Segment Open
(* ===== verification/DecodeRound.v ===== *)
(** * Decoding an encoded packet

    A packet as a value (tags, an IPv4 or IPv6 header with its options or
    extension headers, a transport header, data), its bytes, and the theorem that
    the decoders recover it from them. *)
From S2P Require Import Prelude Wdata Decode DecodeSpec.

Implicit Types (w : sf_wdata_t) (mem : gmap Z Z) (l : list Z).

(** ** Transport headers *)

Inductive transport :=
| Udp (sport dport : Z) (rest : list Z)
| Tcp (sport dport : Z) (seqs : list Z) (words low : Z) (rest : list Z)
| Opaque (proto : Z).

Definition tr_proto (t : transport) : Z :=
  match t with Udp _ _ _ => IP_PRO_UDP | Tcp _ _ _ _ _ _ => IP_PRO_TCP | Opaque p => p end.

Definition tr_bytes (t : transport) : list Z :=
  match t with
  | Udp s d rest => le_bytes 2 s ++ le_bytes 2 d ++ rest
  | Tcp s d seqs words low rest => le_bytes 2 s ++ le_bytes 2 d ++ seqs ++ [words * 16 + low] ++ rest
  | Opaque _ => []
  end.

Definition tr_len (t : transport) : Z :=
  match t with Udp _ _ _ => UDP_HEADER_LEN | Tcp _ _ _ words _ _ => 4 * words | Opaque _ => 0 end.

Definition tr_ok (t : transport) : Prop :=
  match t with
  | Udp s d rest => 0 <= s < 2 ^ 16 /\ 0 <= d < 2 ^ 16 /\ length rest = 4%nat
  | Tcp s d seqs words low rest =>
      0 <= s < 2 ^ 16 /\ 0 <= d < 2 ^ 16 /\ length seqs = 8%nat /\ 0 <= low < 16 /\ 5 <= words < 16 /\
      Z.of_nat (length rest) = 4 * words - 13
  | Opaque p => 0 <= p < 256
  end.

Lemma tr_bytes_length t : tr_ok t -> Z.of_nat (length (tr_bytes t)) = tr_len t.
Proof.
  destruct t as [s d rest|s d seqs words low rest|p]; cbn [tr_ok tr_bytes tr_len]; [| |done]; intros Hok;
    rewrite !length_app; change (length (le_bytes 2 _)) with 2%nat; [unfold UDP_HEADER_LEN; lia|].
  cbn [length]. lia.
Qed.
Segment Closed
Segment Open
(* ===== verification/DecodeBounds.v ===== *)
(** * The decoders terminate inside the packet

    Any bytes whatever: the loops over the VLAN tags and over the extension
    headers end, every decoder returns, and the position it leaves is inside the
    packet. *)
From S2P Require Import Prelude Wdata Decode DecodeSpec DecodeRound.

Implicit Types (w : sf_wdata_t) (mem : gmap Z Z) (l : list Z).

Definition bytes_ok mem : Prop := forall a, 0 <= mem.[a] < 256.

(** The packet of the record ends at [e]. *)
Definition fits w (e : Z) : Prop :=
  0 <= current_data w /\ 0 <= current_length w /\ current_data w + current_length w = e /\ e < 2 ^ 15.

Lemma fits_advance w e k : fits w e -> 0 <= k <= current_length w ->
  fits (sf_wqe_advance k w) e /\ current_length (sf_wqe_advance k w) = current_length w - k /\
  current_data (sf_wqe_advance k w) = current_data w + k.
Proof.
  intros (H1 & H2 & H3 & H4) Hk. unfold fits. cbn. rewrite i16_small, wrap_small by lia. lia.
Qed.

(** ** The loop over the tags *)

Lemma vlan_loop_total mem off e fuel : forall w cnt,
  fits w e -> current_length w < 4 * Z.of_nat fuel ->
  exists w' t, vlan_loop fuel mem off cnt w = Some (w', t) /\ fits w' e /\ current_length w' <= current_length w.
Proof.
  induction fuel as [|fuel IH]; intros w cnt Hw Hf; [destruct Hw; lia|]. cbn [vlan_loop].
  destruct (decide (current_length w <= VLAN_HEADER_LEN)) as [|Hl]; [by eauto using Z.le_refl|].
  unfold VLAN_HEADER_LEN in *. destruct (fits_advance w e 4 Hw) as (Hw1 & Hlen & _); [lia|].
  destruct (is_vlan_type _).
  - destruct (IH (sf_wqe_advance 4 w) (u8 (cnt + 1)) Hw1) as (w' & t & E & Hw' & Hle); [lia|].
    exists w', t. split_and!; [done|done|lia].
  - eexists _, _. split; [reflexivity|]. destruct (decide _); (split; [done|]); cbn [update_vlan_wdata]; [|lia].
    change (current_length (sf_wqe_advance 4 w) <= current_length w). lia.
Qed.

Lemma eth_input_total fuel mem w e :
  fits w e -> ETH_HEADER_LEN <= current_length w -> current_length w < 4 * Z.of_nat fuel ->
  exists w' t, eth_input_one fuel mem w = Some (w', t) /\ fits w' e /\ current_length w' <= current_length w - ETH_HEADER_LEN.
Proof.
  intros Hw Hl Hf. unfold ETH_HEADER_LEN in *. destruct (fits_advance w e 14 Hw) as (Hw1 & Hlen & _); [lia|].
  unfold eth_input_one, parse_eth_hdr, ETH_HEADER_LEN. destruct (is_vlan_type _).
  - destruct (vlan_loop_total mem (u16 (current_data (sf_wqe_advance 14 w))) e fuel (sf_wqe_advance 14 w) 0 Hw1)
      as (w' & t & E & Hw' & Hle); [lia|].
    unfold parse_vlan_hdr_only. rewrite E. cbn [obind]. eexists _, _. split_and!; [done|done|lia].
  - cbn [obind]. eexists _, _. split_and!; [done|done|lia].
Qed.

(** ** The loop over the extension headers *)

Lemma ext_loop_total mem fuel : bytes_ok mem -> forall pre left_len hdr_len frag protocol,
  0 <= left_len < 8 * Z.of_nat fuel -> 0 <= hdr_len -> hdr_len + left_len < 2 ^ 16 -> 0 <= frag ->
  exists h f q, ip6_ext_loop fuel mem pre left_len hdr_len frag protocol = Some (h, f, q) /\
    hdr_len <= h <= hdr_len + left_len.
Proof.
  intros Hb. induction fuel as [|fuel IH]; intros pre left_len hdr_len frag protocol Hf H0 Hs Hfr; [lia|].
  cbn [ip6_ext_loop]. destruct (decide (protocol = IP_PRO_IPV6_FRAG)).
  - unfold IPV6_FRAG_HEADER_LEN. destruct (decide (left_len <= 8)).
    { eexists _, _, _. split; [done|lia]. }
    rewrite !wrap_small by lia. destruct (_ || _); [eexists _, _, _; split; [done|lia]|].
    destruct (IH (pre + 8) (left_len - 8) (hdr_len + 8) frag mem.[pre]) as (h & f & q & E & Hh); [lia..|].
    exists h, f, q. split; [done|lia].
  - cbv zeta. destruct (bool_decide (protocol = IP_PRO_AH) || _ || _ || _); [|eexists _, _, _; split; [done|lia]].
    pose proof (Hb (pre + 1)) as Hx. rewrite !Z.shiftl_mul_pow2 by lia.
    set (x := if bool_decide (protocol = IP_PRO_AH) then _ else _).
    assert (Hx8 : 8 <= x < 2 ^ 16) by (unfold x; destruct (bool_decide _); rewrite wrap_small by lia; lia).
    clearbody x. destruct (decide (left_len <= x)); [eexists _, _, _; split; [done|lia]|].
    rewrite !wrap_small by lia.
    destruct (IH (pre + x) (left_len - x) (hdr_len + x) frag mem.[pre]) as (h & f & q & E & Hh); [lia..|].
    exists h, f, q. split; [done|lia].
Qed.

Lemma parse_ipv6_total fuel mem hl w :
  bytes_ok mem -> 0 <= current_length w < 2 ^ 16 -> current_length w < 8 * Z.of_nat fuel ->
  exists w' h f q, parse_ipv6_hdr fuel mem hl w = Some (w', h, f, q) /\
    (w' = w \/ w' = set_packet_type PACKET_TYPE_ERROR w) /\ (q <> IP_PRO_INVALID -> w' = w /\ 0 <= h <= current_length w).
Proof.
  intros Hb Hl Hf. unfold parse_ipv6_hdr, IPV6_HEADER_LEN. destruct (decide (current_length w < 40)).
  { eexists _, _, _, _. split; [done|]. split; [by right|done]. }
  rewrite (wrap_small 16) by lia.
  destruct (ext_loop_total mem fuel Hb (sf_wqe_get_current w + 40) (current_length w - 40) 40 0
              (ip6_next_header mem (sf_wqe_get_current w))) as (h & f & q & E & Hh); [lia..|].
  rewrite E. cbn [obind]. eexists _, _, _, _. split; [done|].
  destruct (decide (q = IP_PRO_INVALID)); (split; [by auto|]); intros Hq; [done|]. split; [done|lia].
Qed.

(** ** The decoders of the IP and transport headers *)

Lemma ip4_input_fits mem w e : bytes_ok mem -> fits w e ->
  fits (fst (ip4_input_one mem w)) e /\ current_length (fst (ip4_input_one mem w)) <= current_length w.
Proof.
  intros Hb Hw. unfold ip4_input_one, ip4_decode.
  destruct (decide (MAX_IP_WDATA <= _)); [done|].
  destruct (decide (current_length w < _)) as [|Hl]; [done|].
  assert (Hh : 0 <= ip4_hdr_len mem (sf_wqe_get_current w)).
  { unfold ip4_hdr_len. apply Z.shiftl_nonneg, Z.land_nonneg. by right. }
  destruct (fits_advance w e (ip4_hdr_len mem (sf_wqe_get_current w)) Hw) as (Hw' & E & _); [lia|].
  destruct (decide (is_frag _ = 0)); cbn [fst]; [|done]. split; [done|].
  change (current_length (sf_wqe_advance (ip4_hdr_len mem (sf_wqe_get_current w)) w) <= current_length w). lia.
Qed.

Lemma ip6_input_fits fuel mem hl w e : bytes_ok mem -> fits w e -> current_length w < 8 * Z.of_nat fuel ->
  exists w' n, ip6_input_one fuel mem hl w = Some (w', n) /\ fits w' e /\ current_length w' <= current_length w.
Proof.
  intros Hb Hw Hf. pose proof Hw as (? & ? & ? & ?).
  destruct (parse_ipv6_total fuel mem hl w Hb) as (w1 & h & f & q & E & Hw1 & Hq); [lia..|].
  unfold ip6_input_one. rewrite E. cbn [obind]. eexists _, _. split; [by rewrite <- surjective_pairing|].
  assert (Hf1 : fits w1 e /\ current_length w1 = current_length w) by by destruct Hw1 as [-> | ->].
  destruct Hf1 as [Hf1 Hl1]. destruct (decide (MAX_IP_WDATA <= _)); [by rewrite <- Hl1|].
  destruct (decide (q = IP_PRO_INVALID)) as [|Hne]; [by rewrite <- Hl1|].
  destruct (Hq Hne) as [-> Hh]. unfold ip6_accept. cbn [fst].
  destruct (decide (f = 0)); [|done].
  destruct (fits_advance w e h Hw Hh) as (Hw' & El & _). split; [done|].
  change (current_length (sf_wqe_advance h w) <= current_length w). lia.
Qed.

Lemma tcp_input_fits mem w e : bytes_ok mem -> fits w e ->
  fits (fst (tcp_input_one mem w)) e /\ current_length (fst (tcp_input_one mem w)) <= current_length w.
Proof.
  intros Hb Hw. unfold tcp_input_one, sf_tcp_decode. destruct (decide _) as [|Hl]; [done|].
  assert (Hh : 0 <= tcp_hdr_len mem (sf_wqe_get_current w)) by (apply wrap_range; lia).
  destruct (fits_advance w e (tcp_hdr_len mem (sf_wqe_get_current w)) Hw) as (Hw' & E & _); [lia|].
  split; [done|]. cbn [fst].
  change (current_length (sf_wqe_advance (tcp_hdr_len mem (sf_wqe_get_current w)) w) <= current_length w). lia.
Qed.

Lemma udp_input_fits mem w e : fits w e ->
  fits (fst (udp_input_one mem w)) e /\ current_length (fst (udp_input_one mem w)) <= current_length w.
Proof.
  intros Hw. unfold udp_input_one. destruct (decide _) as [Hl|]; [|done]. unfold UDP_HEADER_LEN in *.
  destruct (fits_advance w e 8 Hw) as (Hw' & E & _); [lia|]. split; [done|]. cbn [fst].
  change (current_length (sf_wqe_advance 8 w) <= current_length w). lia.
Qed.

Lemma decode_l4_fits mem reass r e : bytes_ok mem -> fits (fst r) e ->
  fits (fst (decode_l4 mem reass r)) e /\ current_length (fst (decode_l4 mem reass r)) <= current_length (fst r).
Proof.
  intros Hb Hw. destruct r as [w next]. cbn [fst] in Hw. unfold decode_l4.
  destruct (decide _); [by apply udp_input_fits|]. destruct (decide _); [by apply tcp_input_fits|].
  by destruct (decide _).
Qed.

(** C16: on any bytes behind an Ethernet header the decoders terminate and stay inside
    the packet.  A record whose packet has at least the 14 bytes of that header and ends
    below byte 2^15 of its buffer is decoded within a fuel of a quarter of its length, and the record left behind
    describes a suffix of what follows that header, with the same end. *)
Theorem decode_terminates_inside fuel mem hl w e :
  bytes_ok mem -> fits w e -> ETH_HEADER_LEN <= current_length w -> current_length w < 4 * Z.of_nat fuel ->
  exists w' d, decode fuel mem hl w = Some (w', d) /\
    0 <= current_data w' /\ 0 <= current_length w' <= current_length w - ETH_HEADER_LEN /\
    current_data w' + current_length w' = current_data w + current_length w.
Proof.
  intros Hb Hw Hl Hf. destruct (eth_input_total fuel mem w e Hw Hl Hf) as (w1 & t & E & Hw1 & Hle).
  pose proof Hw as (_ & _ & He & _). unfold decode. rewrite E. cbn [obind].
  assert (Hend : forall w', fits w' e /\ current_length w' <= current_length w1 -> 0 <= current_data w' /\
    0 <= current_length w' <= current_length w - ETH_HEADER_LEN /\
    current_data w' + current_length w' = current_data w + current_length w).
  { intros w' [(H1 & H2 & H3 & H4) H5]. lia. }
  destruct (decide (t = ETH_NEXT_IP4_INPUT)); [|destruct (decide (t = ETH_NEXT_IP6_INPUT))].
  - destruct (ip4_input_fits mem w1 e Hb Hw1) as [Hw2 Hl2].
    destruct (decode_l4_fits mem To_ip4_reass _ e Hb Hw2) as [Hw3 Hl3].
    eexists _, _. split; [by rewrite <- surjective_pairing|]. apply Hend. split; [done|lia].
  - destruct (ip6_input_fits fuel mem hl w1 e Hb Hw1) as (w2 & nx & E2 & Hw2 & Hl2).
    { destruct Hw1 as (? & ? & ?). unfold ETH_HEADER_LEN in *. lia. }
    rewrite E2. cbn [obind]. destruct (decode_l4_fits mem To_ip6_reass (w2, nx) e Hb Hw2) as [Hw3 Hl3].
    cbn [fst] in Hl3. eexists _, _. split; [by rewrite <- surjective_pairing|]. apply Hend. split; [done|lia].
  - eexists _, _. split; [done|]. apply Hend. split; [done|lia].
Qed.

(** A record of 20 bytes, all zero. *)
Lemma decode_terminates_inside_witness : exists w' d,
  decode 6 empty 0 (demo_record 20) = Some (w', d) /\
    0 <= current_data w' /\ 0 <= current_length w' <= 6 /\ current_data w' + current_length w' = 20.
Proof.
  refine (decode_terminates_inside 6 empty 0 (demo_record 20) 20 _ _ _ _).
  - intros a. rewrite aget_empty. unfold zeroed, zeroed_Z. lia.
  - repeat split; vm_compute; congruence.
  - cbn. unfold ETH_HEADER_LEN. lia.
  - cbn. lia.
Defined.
Segment Closed
Please reproduce, exactly as they appear above, the lines from the line containing "(* ===== verification/DecodeRound.v ===== *)" up to and including the line containing "the decoders recover it from them. *)".

(* ===== verification/DecodeRound.v ===== *)
(** * Decoding an encoded packet

    A packet as a value (tags, an IPv4 or IPv6 header with its options or
    extension headers, a transport header, data), its bytes, and the theorem that
    the decoders recover it from them. *)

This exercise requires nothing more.